Registro feito pelo produtor audiovisual e pianista, Expedito Calixto, repercutiu nas redes pela beleza da coruja, assim como pelo mito da velha agourenta
Registro feito pelo produtor audiovisual e pianista, Expedito Calixto (Foto: Expedito Calixto)
No Bumbódromo de Parintins (município distante 369 quilômetros em linha reta de Manaus) as lendas indígenas e caboclas ganham forma e movimento em gigantescas alegorias e na arena o imaginário ganha cor, dança e toada. Nessa semana uma lenda viralizou nas redes sociais pelo registro em vídeo do produtor audiovisual e pianista do coral do Liceu de Artes e Ofícios Cláudio Santoro, desse município, Expedito Calixto, de uma Rasga-Mortalha ou Coruja-de-Igreja (Tyto fucata), ou para aqueles que temem a própria Matinta Perêra.
Calixto contou ao acritica.com nesta sexta-feira (8) que tocava ao piano Refrão de Bolero, canção do Engenheiros do Havaí (1987), por volta das 7h55 de quarta-feira (6), em uma sala dentro do liceu em aquecimento para o ensaio do coral das crianças daquele dia. Ao olhar para fora da sala por meio do vidro transparente, se deparou com a coruja com os olhos semicerrados como se estivesse prestes a dormir. Um vidro transparente separa o pianista do animal que estava confortavelmente em pé no parapeito.
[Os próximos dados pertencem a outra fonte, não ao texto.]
(** * UHF RFID reader (R200 family): protocol core

    A shallow embedding of the serial protocol core of the repository:

    - [RFID_Moudel/rfid_core.py]: class [RFIDReader] (connection life
      cycle, [send_command], the continuous-read thread function
      [_read_thread_func], the power, Select, tag-memory and write
      operations with their command builders);
    - [serial_handler.py]: [checksum] and [SerialReadThread.run], the
      Qt variant of the same continuous-read decoder;
    - [pages/page_debug.py]: [DebugPage.validate_command], the check of
      a command typed as hexadecimal text.

    Bytes are integers of [Z] in the range 0..255, a [bytearray] is a
    [list Z], a Python [str] is a [string].  Methods of [RFIDReader]
    are functions in a state-and-exception monad over the pair of the
    outside world (serial port, device, clock) and the object's fields.
    Log lines are left out: [self.log] neither reads nor changes what
    the methods compute.  The reader thread is modelled by what it does
    with the successive reads, not as a concurrent activity. *)

From Stdlib Require Import String Ascii DecimalString.
From Stdlib Require DecimalZ.
From Stdlib Require Import ZArith List Bool Lia.
Import ListNotations.
Open Scope Z_scope.

(** ** Python formatting helpers *)

Module Fmt.

(** One upper-case hexadecimal digit, for a value in 0..15. *)
Definition hex_digit (d : Z) : ascii :=
  nth (Z.to_nat d) (list_ascii_of_string "0123456789ABCDEF") "0"%char.

(** [f"{b:02X}"] for a byte [b] (0..255): exactly two digits. *)
Definition fmt_02X (b : Z) : string :=
  String (hex_digit (b / 16)) (String (hex_digit (b mod 16)) EmptyString).

(** [' '.join([f"{b:02X}" for b in bs])]. *)
Definition hex_join (bs : list Z) : string :=
  String.concat " " (map fmt_02X bs).

(** [f"{n}"] for a Python [int]. *)
Definition fmt_int (n : Z) : string :=
  NilZero.string_of_int (Z.to_int n).

End Fmt.

(** ** Python sequence helpers *)

(** [sum(data)] over a byte sequence. *)
Definition sum (data : list Z) : Z := fold_right Z.add 0 data.

(** [data[lo:hi]] for in-range, non-negative [lo <= hi]. *)
Definition slice (lo hi : nat) (data : list Z) : list Z :=
  firstn (hi - lo) (skipn lo data).

(** [data[i]]; every use below is guarded by a length test. *)
Definition at_ (data : list Z) (i : nat) : Z := nth i data 0.

(** [serial_handler.checksum]: [sum(data) & 0xFF]. *)
Definition checksum (data : list Z) : Z := Z.land (sum data) 0xFF.

(** A byte sequence as the serial port delivers it. *)
Definition is_byte (b : Z) : Prop := 0 <= b < 256.
Definition bytes (data : list Z) : Prop := Forall is_byte data.

(** ** Card notifications *)

(** The [card_info] dictionary: its four keys, all strings. *)
Record card_info := mk_card_info {
  rssi : string;
  pc : string;
  epc : string;
  crc : string
}.

(** What a decoder loop hands to its consumer. *)
Inductive event :=
| CardRead (info : card_info)
| ReadFailed.

(** The RSSI conversion shared by both decoders and [read_card_once]. *)
Definition rssi_dbm (rssi_raw : Z) : Z :=
  if 127 <? rssi_raw then - (256 - rssi_raw) else - rssi_raw.

(** Field extraction from a 24-byte packet (or a read-once response). *)
Definition card_info_of (packet : list Z) : card_info :=
  {| rssi := Fmt.fmt_int (rssi_dbm (at_ packet 5));
     pc := (Fmt.fmt_02X (at_ packet 6) ++ " " ++ Fmt.fmt_02X (at_ packet 7))%string;
     epc := Fmt.hex_join (slice 8 20 packet);
     crc := (Fmt.fmt_02X (at_ packet 20) ++ " " ++ Fmt.fmt_02X (at_ packet 21))%string |}.

(** ** The continuous-read decoder of [rfid_core.py] *)

Module Core.

(** One pass through the body of the inner [while True] of
    [RFIDReader._read_thread_func]: either [break], or the next buffer,
    the next value of [read_failed_logged] and what was reported. *)
Inductive pass :=
| Break
| Continue (buffer : list Z) (read_failed_logged : bool) (out : list event).

Definition scan (buffer : list Z) (read_failed_logged : bool) : pass :=
  if (length buffer <? 1)%nat then Break
  else if negb (at_ buffer 0 =? 0xBB) then
    Continue (tl buffer) read_failed_logged []
  else if (length buffer <? 7)%nat then Break
  else
    let frame_type := at_ buffer 1 in
    let command := at_ buffer 2 in
    if (frame_type =? 0x01) && (command =? 0xFF) then
      if (8 <=? length buffer)%nat then
        Continue (skipn 8 buffer) true
                 (if read_failed_logged then [] else [ReadFailed])
      else Break
    else if (frame_type =? 0x02) && ((command =? 0x22) || (command =? 0x27)) then
      if (length buffer <? 24)%nat then Break
      else if negb (at_ buffer 23 =? 0x7E) then
        Continue (tl buffer) read_failed_logged []
      else
        let packet := firstn 24 buffer in
        let buffer := skipn 24 buffer in
        let data_length := Z.lor (Z.shiftl (at_ packet 3) 8) (at_ packet 4) in
        if negb (data_length =? 0x11) then
          Continue buffer read_failed_logged []
        else
          let info := card_info_of packet in
          let checksum := Z.land (sum (slice 1 22 packet)) 0xFF in
          if negb (checksum =? at_ packet 22) then
            Continue buffer read_failed_logged []
          else
            Continue buffer false [CardRead info]
    else Continue (tl buffer) read_failed_logged [].

(** The inner loop; [None] only when [fuel] runs out. *)
Fixpoint inner_loop (fuel : nat) (buffer : list Z) (read_failed_logged : bool)
  : option (list Z * bool * list event) :=
  match fuel with
  | O => None
  | S fuel =>
    match scan buffer read_failed_logged with
    | Break => Some (buffer, read_failed_logged, [])
    | Continue buffer' logged' out =>
      match inner_loop fuel buffer' logged' with
      | Some (b, l, evs) => Some (b, l, out ++ evs)
      | None => None
      end
    end
  end.

(** The two locals of the thread function that live across reads. *)
Record locals := mk_locals {
  buffer : list Z;
  read_failed_logged : bool
}.

Definition start : locals := {| buffer := []; read_failed_logged := false |}.

(** One pass through the outer loop with [data] returned by
    [self.ser.read(...)]: nothing happens on an empty read. *)
Definition on_data (st : locals) (data : list Z) : option (locals * list event) :=
  match data with
  | [] => Some (st, [])
  | _ =>
    let buf := buffer st ++ data in
    match inner_loop (S (length buf)) buf (read_failed_logged st) with
    | Some (b, l, evs) => Some ({| buffer := b; read_failed_logged := l |}, evs)
    | None => None
    end
  end.

(** The thread function over [chunks], the successive results of
    [self.ser.read(...)] while the reader stays connected and reading.
    A [CardRead] stands for the call [callback(card_info)], a
    [ReadFailed] for the one log line the flag guards. *)
Fixpoint read_thread_func (st : locals) (chunks : list (list Z))
  : option (locals * list event) :=
  match chunks with
  | [] => Some (st, [])
  | data :: chunks =>
    match on_data st data with
    | Some (st', evs) =>
      match read_thread_func st' chunks with
      | Some (st'', evs') => Some (st'', evs ++ evs')
      | None => None
      end
    | None => None
    end
  end.

End Core.

(** ** The continuous-read decoder of [serial_handler.py] *)

Module SerialHandler.

(** One pass through the body of the inner [while True] of
    [SerialReadThread.run].  The loop keeps no flag of its own: the
    signal [read_failed] is emitted for each error packet, [card_readed]
    for each card packet. *)
Inductive pass :=
| Break
| Continue (buffer : list Z) (out : list event).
O pianista relatou a uma médica veterinária, amiga próxima dele, que havia se deparado com a coruja e os movimentos que o animal fez.
Ao que tudo indica a coruja mora no liceu parintinense e outras aves também fazem da estrutura do Bumbódromo a própria morada.
Mário Cohn-Haft, ornitólogo e pesquisador do Instituto Nacional de Pesquisas da Amazônia (Inpa), declarou que é preciso se preocupar com o efeito negativo que o homem pode causar no animal.
Para o pesquisador é incomum ver coruja dessa espécie pela manhã, uma vez que possui hábitos noturnos. “A maioria das espécie de coruja são noturnas. Existem algumas espécies ativas durante o dia e igualmente durante o dia e noite. Essa espécie é de fato noturna. Não é comum vê-lo ativo durante o dia”, disse. “O mais importante não ter medo do animal, e entender que ele tem muito mais medo da gente do que nós dele. Tentar manter distância e não ameaçar a criatura”, ponderou o ornintólogo.
A ave é rodeada de mistérios e possui algumas versões para a lenda. No norte do Brasil, a Rasga-Mortalha ou Suindara (nome vernacular brasileiro), é sinônimo de mau agouro. A lenda fala sobre uma velha bruxa chamada Matinta Perêra que visita as casas dos povos ribeirinhos para atormentar os sono dos moradores e se transforma na coruja para emitir um assobio medonho que, segundo a lenda, é presságio para a morte. Para que ela siga o próprio caminho e deixe os moradores em paz, o caboclo precisa ofertar fumo e café.
O antropólogo brasileiro Câmara Cascudo (1898-1986), sobre a Matinta Perêra escreveu. “À noite, se transforma em um pássaro agourento que pousa sobre os muros e telhados das casas e se põe a assoviar, e só para quando o morador, já muito enfurecido pelo estridente assovio, promete a ela algo para que pare. Assim, a matinta para e voa, e no dia seguinte vai até a casa do morador perturbado para cobrar o combinado. Caso o prometido seja negado, uma desgraça acontece na casa do que fez a promessa não cumprida".
Na arena parintinense, a lenda também tomou forma. Em 2018, o boi Garantido com o tema “Auto da Resistência Cultural” apresentou a metamorfose da velha Matinta Perêra na grande coruja, em uma alegoria assinada pelo artista Roberto Reis, que atualmente atua no boi Caprichoso. A toada “Matinta” composta por Enéas Dias, João Kennedy e Marcos Moura retratam o temor do mau agouro da velha bruxa. “Leve o tabaco, mas poupe minha vida. Sussuram caboclos em superstição. É preciso escapar!”, diz a toada.